CNN’s coverage of the conflict under the caption «War in the Gulf» was a landmark in media history, comparable to the screening of «The Jazz Singer», the first sound film in 1927.

And yet, huge media events as such are nothing new. The sinking of the Titanic was covered at length in 1912, as were the trial against the kidnapper of the Lindbergh baby in 1935 and the assassination of John F. Kennedy in 1963.

Using modern technology, CNN succeeded in doing something new: The Gulf War had its own logo, its own theme music; it had stars like General Colin Powell on the army side and reporter Peter Arnett for the media. But most of all, an international audience was watching – live, thanks to satellite technology. «The first instance history had been shaped (and spun, often by the military brass) on the spot into a dramatic 24/7 TV mini-series,» Rich wrote.

Is there money to be earned by such Mediathons? You bet. CNN had been waiting for ratings like those they got for Boston for years. Twenty-five percent more viewers tuned in when John F. Kennedy Jr. crashed his Cessna and died. Three weeks after Princess Diana’s fatal accident in 1997 TV channels still registered a twenty percent audience increase. Bill Clinton’s 1998 affair with intern Monica Lewinsky was a ratings hit.

The objects of such stories – Lewinsky, Clinton, the Boston bombers – have no control over the coverage. That includes U.S. filmmaker Woody Allen. In 1992, he found himself in the midst of a Mediathon when he separated from his long-time partner Mia Farrow and his relationship with Farrow’s adopted daughter Soon-Yi Previn was disclosed. «I was on the cover of every magazine, and magazines all over the world,» Woody Allen told the New York Times Magazine. He was extremely vexed to suddenly find himself the star of a Mediathon. «I couldn’t believe the amount of interest and size of it. From where I sat, a non-event had spawned a multimillion-dollar business. Newspapers and magazines were set in motion, television shows and even books. Lawyers were engaged, detectives were engaged, psychologists, the judiciary. It was much bigger than anything I had experienced in show business, including the opening of a movie and the Academy Awards.»

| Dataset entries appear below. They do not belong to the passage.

(* ===== verification/GoRound.v ===== *)
(** Rounding to [float64]: what [binary_round_aux] computes from a mantissa with
    enough digits, that the result is well formed, and how far it is off. *)

From Stdlib Require Import SpecFloat ssreflect.
From S2P Require Import Prelude GoText GoStrings GoFloat GoNumber.

Local Open Scope Z_scope.

Module GoRound.
Import GoFloat.

Abbreviation fexp64 := (fexp 53 1024) (only parsing).
Lemma fexp64_max d : fexp64 d = Z.max (d - 53) emin.
Proof. done. Qed.

Lemma Zdigits2_bounds m : 0 < m → 0 < Zdigits2 m ∧ 2 ^ (Zdigits2 m - 1) <= m < 2 ^ Zdigits2 m.
Proof. destruct m as [|m|m]; try lia. intros _. split; [done|]. apply digits2_bounds. Qed.
Lemma Zdigits2_nonneg m : 0 <= m → 0 <= Zdigits2 m.
Proof. destruct m; simpl; lia. Qed.
Lemma Zdigits2_le m d : 0 <= d → 0 <= m < 2 ^ d → Zdigits2 m <= d.
Proof.
  intros Hd Hm. destruct (decide (m = 0)) as [->|Hne]; [done|]. destruct (Zdigits2_bounds m) as (H0 & Hlo & _); [lia|].
  apply Z.le_ngt. intros Hlt. assert (2 ^ d <= 2 ^ (Zdigits2 m - 1)) by (apply Z.pow_le_mono_r; lia). lia.
Qed.
Lemma Zdigits2_ge m d : 0 < d → 2 ^ (d - 1) <= m → d <= Zdigits2 m.
Proof.
  intros Hd Hm. assert (0 < 2 ^ (d - 1)) by (apply Z.pow_pos_nonneg; lia). destruct (Zdigits2_bounds m) as (H0 & _ & Hhi); [lia|].
  apply Z.le_ngt. intros Hlt. assert (2 ^ Zdigits2 m <= 2 ^ (d - 1)) by (apply Z.pow_le_mono_r; lia). lia.
Qed.

(** Shifting divides. *)
Lemma shr_1_m r : 0 <= shr_m r → shr_m (shr_1 r) = shr_m r / 2.
Proof.
  rewrite -Z.div2_div. destruct r as [[|[p|p|]|p] a b]; simpl; intros H; try done.
Qed.
Lemma iter_shr_m p : ∀ r, 0 <= shr_m r → shr_m (SpecFloat.iter_pos shr_1 p r) = shr_m r / 2 ^ Z.pos p.
Proof.
  assert (∀ q r, 0 <= shr_m r → (∀ r, 0 <= shr_m r → shr_m (SpecFloat.iter_pos shr_1 q r) = shr_m r / 2 ^ Z.pos q) →
    shr_m (SpecFloat.iter_pos shr_1 q (SpecFloat.iter_pos shr_1 q r)) = shr_m r / 2 ^ Z.pos (xO q)) as Htwice.
  { intros q r Hr IH. assert (0 <= shr_m r / 2 ^ Z.pos q) by (apply Z.div_pos; lia). rewrite IH IH //.
    rewrite Z.div_div; [lia|lia|]. rewrite -Z.pow_add_r; [done..|]. f_equal. f_equal. lia. }
  induction p as [p IH|p IH|]; intros r Hr; cbn [SpecFloat.iter_pos].
  - assert (0 <= shr_m r / 2) by (apply Z.div_pos; lia). rewrite Htwice ?shr_1_m //. rewrite Z.div_div; [lia|lia|].
    by rewrite Pos2Z.inj_xI Z.add_comm Z.pow_add_r.
  - by apply Htwice.
  - by apply shr_1_m.
Qed.

Lemma loc_m m l : shr_m (shr_record_of_loc m l) = m.
Proof. by destruct l as [|[]]. Qed.
Lemma shr_fexp_spec m e l : 0 <= m → e <= fexp64 (Zdigits2 m + e) →
  ∃ r, shr_fexp 53 1024 m e l = (r, fexp64 (Zdigits2 m + e)) ∧ shr_m r = m / 2 ^ (fexp64 (Zdigits2 m + e) - e).
Proof.
  intros Hm He. rewrite /shr_fexp. destruct (fexp64 (Zdigits2 m + e) - e) as [|p|p] eqn:E; [| |lia]; cbn [shr].
  - eexists. split; [f_equal; lia|]. by rewrite loc_m Z.div_1_r.
  - eexists. split; [f_equal; lia|]. by rewrite iter_shr_m loc_m.
Qed.
Lemma nearest_cases m l : round_nearest_even m l = m ∨ round_nearest_even m l = m + 1.
Proof. destruct l as [|[]]; simpl; try tauto. destruct (Z.even m); tauto. Qed.

(** After the rounding only a carry is left to shift. *)
Lemma shr_carry m e : 0 <= m <= 2 ^ 53 → emin <= e →
  ∃ r, shr_fexp 53 1024 m e loc_Exact = (r, if m =? 2 ^ 53 then e + 1 else e) ∧ shr_m r = if m =? 2 ^ 53 then 2 ^ 52 else m.
Proof.
  intros Hm He. destruct (m =? 2 ^ 53) eqn:E.
  - assert (m = 2 ^ 53) as -> by lia. rewrite /shr_fexp.
    assert (fexp64 (Zdigits2 (2 ^ 53) + e) - e = 1) as ->; [|by eexists].
    rewrite fexp64_max. change (Zdigits2 (2 ^ 53)) with 54. lia.
  - assert (Zdigits2 m <= 53) by (apply Zdigits2_le; lia). rewrite /shr_fexp.
    destruct (fexp64 (Zdigits2 m + e) - e) as [|p|p] eqn:Ef; cbn [shr]; [by eexists|rewrite fexp64_max in Ef; lia|by eexists].
Qed.

Definition finish (s : bool) (m e : Z) : float64 :=
  match m with
  | Z0 => S754_zero s
  | Zpos p => if e <=? 971 then S754_finite s p e else S754_infinity s
  | Zneg _ => S754_nan
  end.

(** The result: the mantissa cut to 53 digits, or the one above it; a carry into
    the 54th digit moves the exponent. *)
Lemma round_aux_spec s m e l : 0 <= m → e <= fexp64 (Zdigits2 m + e) →
  let e1 := fexp64 (Zdigits2 m + e) in let q := m / 2 ^ (e1 - e) in
  ∃ m1, (m1 = q ∨ m1 = q + 1) ∧ 0 <= q ∧ Zdigits2 q <= 53 ∧ (emin < e1 → 2 ^ 52 <= q) ∧
  binary_round_aux 53 1024 s m e l = if m1 =? 2 ^ 53 then finish s (2 ^ 52) (e1 + 1) else finish s m1 e1.
Proof.
  intros Hm He e1 q. destruct (shr_fexp_spec m e l Hm He) as (r & Er & Em). fold e1 in Er, Em. fold q in Em.
  pose proof (Zdigits2_nonneg m Hm) as Hd0. assert (e <= e1) by done. assert (e1 = Z.max (Zdigits2 m + e - 53) emin) as He1 by done.
  assert (0 < 2 ^ (e1 - e)) as Hpow by (apply Z.pow_pos_nonneg; lia).
  assert (0 <= q) as Hq by (apply Z.div_pos; lia).
  assert (q < 2 ^ 53) as Hq53.
  { destruct (decide (m = 0)) as [->|Hne]; [by rewrite /q Z.div_0_l; lia|]. destruct (Zdigits2_bounds m) as (_ & _ & Hhi); [lia|].
    apply Z.div_lt_upper_bound; [lia|]. eapply Z.lt_le_trans; [exact Hhi|]. rewrite -Z.pow_add_r; [lia|lia|]. apply Z.pow_le_mono_r; lia. }
  exists (round_nearest_even (shr_m r) (loc_of_shr_record r)). rewrite Em.
  destruct (nearest_cases q (loc_of_shr_record r)) as [E|E].
  all: split; [tauto|]; split; [done|]; split; [apply Zdigits2_le; lia|]; split.
  all: try (intros Hgt; destruct (Zdigits2_bounds m) as (_ & Hlo & _);
    [destruct (decide (m = 0)) as [->|?]; [simpl in He1; rewrite /emin in He1, Hgt; lia|lia]|];
    apply Z.div_le_lower_bound; [lia|]; eapply Z.le_trans; [|exact Hlo]; rewrite -Z.pow_add_r; [lia|lia|]; apply Z.pow_le_mono_r; lia).
  all: rewrite /binary_round_aux Er Em E.
  1: destruct (shr_carry q e1) as (r2 & -> & ->); [lia|lia|].
  2: destruct (shr_carry (q + 1) e1) as (r2 & -> & ->); [lia|lia|].
  all: by destruct (_ =? 2 ^ 53).
Qed.

Lemma finish_wf s m e : 0 <= m → Zdigits2 m <= 53 → emin <= e → (emin < e → 2 ^ 52 <= m) → wf (finish s m e).
Proof.
  intros Hm Hd He Hn. destruct m as [|m|m]; [done| |done]. rewrite /finish. destruct (e <=? 971) eqn:El; [|done].
  rewrite /wf /valid_binary /bounded /canonical_mantissa. apply andb_true_intro. split; [|done]. apply Z.eqb_eq. rewrite fexp64_max.
  simpl in Hd. destruct (decide (e = emin)) as [->|Hne]; [lia|].
  assert (53 <= Zdigits2 (Z.pos m)) by (apply Zdigits2_ge; [done|]; apply Hn; lia). simpl in *. lia.
Qed.

(** Rounding a mantissa with enough digits gives a well-formed float. *)
Lemma round_aux_wf s m e l : 0 <= m → e <= fexp64 (Zdigits2 m + e) → wf (binary_round_aux 53 1024 s m e l).
Proof.
  intros Hm He. destruct (round_aux_spec s m e l Hm He) as (m1 & Hm1 & Hq & Hd & Hn & ->). revert Hm1 Hq Hd Hn.
  set (e1 := fexp64 _). set (q := m / _). intros Hm1 Hq Hd Hn. assert (emin <= e1) by (rewrite /e1 fexp64_max; lia).
  assert (q < 2 ^ 53). { destruct (decide (q = 0)) as [->|?]; [done|]. destruct (Zdigits2_bounds q) as (_ & _ & Hhi); [lia|].
    eapply Z.lt_le_trans; [exact Hhi|]. apply Z.pow_le_mono_r; lia. }
  destruct (m1 =? 2 ^ 53) eqn:E; [apply finish_wf; [done|vm_compute; congruence|lia|done]|].
  apply finish_wf; [lia|apply Zdigits2_le; lia|done|]. intros Hlt. specialize (Hn Hlt). lia.
Qed.
(** ** Conversions *)
Lemma binary_round_wf s m e : wf (binary_round 53 1024 s m e).
Proof.
  rewrite /binary_round /shl_align. set (f := fexp64 (Z.pos (digits2_pos m) + e)).
  destruct (f - e) as [|d|d] eqn:E; [apply round_aux_wf; [done|]; simpl; fold f; lia..|].
  apply round_aux_wf; [done|]. simpl. rewrite digits2_iter.
  assert (Z.pos (digits2_pos m + d) + f = Z.pos (digits2_pos m) + e) as -> by lia. fold f. lia.
Qed.

Lemma fexp64_mono a b : a <= b → fexp64 a <= fexp64 b.
Proof. rewrite !fexp64_max. lia. Qed.
Lemma ofRatio_wf s m d : wf (GoNumber.ofRatio s m d).
Proof.
  rewrite /GoNumber.ofRatio /SFdiv_core_binary. change (Zdigits2 (Z.pos m)) with (Z.pos (digits2_pos m)).
  change (Zdigits2 (Z.pos d)) with (Z.pos (digits2_pos d)). set (dm := Z.pos (digits2_pos m)). set (dd := Z.pos (digits2_pos d)).
  assert (dm + 0 - (dd + 0) = dm - dd) as -> by lia. set (e' := Z.min (fexp64 (dm - dd)) (0 - 0)).
  assert (e' <= 0) as He0 by lia. assert (e' <= fexp64 (dm - dd)) as Hef by lia.
  assert (match 0 - 0 - e' with Z0 => Z.pos m | Z.pos _ => Z.shiftl (Z.pos m) (0 - 0 - e') | Z.neg _ => 0 end = Z.pos m * 2 ^ (- e')) as ->.
  { destruct (0 - 0 - e') as [|p|p] eqn:E; [assert (e' = 0) as -> by lia; lia| |lia]. rewrite Z.shiftl_mul_pow2; [done|]. do 2 f_equal. lia. }
  destruct (Z.div_eucl _ _) as [q r] eqn:E. assert (q = Z.pos m * 2 ^ (- e') / Z.pos d) as -> by (by rewrite /Z.div E).
  assert (0 < 2 ^ (- e')) by (apply Z.pow_pos_nonneg; lia). assert (0 <= Z.pos m * 2 ^ (- e') / Z.pos d) as Hq by (apply Z.div_pos; lia).
  apply round_aux_wf; [done|]. etrans; [exact Hef|]. apply fexp64_mono. set (q0 := _ / _) in *.
  destruct (Z_le_gt_dec (dm - e' - dd) 0); [pose proof (Zdigits2_nonneg q0 Hq); lia|].
  enough (dm - e' - dd <= Zdigits2 q0) by lia. apply Zdigits2_ge; [lia|]. apply Z.div_le_lower_bound; [lia|].
  pose proof (digits2_bounds m) as [Hm _]. pose proof (digits2_bounds d) as [_ Hd]. fold dm in Hm. fold dd in Hd.
  assert (2 ^ dd * 2 ^ (dm - e' - dd - 1) = 2 ^ (dm - 1) * 2 ^ (- e')) as Hp by (rewrite -!Z.pow_add_r; [lia..|]; f_equal; lia).
  assert (0 < 2 ^ (dm - e' - dd - 1)) by (apply Z.pow_pos_nonneg; lia). nia.
Qed.
Lemma ofDecimal_wf s m e : wf (GoNumber.ofDecimal s m e).
Proof.
  rewrite /GoNumber.ofDecimal. destruct m as [|p|p]; [done| |done]. destruct e; [apply binary_round_wf..|apply ofRatio_wf].
Qed.
Lemma ParseFloat_wf lit x : GoNumber.ParseFloat lit = Some x → wf x.
Proof.
  rewrite /GoNumber.ParseFloat. repeat case_match; try done; destruct (GoNumber.exponent _) as [k|]; simpl; try done.
  all: destruct (isInf _); [done|]; intros [= <-]; apply ofDecimal_wf.
Qed.

(** ** How far a product is off *)
(** [math.Round] of a value below [x + 1/2], at the scale [2^k]. *)
Lemma round_le p e k x : 0 <= k → 0 <= e + k → 2 * (Z.pos p * 2 ^ (e + k)) < 2 ^ k * (2 * x + 1) →
  ∃ z, GoNumber.round (S754_finite false p e) = Int z ∧ 0 <= z <= x.
Proof.
  intros Hk Hek Hlt. eexists. split; [done|]. assert (0 < 2 ^ k) by (apply Z.pow_pos_nonneg; lia). destruct (0 <=? e) eqn:E.
  - rewrite Z.pow_add_r in Hlt; [lia|lia|]. assert (0 < 2 ^ e) by (apply Z.pow_pos_nonneg; lia). split; nia.
  - assert (0 < 2 ^ (- e)) by (apply Z.pow_pos_nonneg; lia). split; [apply Z.div_pos; lia|].
    enough ((2 * Z.pos p + 2 ^ (- e)) / (2 * 2 ^ (- e)) < x + 1) by lia. apply Z.div_lt_upper_bound; [lia|].
    assert (2 ^ k = 2 ^ (e + k) * 2 ^ (- e)) as Hk' by (rewrite -Z.pow_add_r; [lia..|]; f_equal; lia).
    assert (0 < 2 ^ (e + k)) by (apply Z.pow_pos_nonneg; lia). rewrite Hk' in Hlt. nia.
Qed.

(** A rounded value is less than one unit of its last place above the exact one. *)
Lemma round_aux_above m e l k b : 0 < m → e <= fexp64 (Zdigits2 m + e) → 0 <= e + k → 1074 <= k →
  m * 2 ^ (e + k) <= b → ∃ m1 e1, emin <= e1 ∧ 0 <= m1 ∧ 2 ^ 52 * (m1 * 2 ^ (e1 + k)) <= (2 ^ 52 + 1) * b + 2 ^ 52 * 2 ^ (k - 1074) ∧
  binary_round_aux 53 1024 false m e l = finish false m1 e1.
Proof.
  intros Hm He Hek Hk Hb. destruct (round_aux_spec false m e l ltac:(lia) He) as (m1 & Hm1 & Hq & Hd & _ & Heq).
  revert Heq Hm1 Hq Hd. set (e1 := fexp64 _). set (q := m / _). intros Heq Hm1 Hq Hd.
  assert (emin <= e1) by (rewrite /e1 fexp64_max; lia). assert (0 < 2 ^ (e + k)) by (apply Z.pow_pos_nonneg; lia).
  assert (0 < 2 ^ (e1 + k)) by (apply Z.pow_pos_nonneg; rewrite /emin in H; lia).
  assert (q * 2 ^ (e1 + k) <= m * 2 ^ (e + k)) as Hqle.
  { assert (2 ^ (e1 + k) = 2 ^ (e1 - e) * 2 ^ (e + k)) as -> by (rewrite -Z.pow_add_r; [lia..|]; f_equal; lia).
    assert (2 ^ (e1 - e) * q <= m) by (apply Z.mul_div_le, Z.pow_pos_nonneg; lia). nia. }
  assert (2 ^ 52 * 2 ^ (e1 + k) <= m * 2 ^ (e + k) + 2 ^ 52 * 2 ^ (k - 1074)) as Hulp.
  { destruct (Zdigits2_bounds m Hm) as (H2 & Hlo & _). destruct (Z_le_gt_dec (Zdigits2 m + e - 53) emin).
    - assert (e1 = -1074) as -> by (rewrite /e1 fexp64_max /emin in l0 |- *; lia). assert (-1074 + k = k - 1074) as -> by lia. nia.
    - assert (2 ^ 52 * 2 ^ (e1 + k) = 2 ^ (Zdigits2 m - 1) * 2 ^ (e + k)) as ->.
      { rewrite -!Z.pow_add_r; [lia| |lia|lia|]; [rewrite /emin in H; lia|]. f_equal. rewrite /e1 fexp64_max. lia. }
      assert (0 < 2 ^ (k - 1074)) by (apply Z.pow_pos_nonneg; lia). nia. }
  destruct (m1 =? 2 ^ 53) eqn:E.
  - exists (2 ^ 52), (e1 + 1). split_and!; [lia|done| |done]. assert (2 ^ (e1 + 1 + k) = 2 * 2 ^ (e1 + k)) as ->.
    { rewrite -Z.pow_succ_r; [rewrite /emin in H; lia|]. f_equal. lia. }
    assert (2 ^ 52 * (2 * 2 ^ (e1 + k)) = m1 * 2 ^ (e1 + k)) as -> by lia. nia.
  - exists m1, e1. split_and!; [done|lia| |done]. nia.
Qed.

End GoRound.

It was no laughing matter. «But I found it ironically funny. And I understood why the media were so interested,» Allen said. «In my case, and in these other cases as well, there was a juiciness to the story. Mine had a particularly entertaining quality to it.»

Mediathons are often criticized, especially because speed matters more than facts. The reporting is often riddled with half-truths, exaggerations and fiction – quite intentionally. «The public is even more fond of entertainment than it is of information,» said publisher William Randolph Hearst during the Lindbergh trial. Woody Allen puts it in a nutshell: «When the audience is given the choice, they choose the junk. And so the media are always going to give them the junk.»

Every Mediathon comes to an end, every story loses its appeal, but the public and the media crave their next thrill. «Drama is addictive,» Rich wrote. «This addiction afflicts not only consumers of our Mediathons but also those of us who write about them.» In other words: journalists.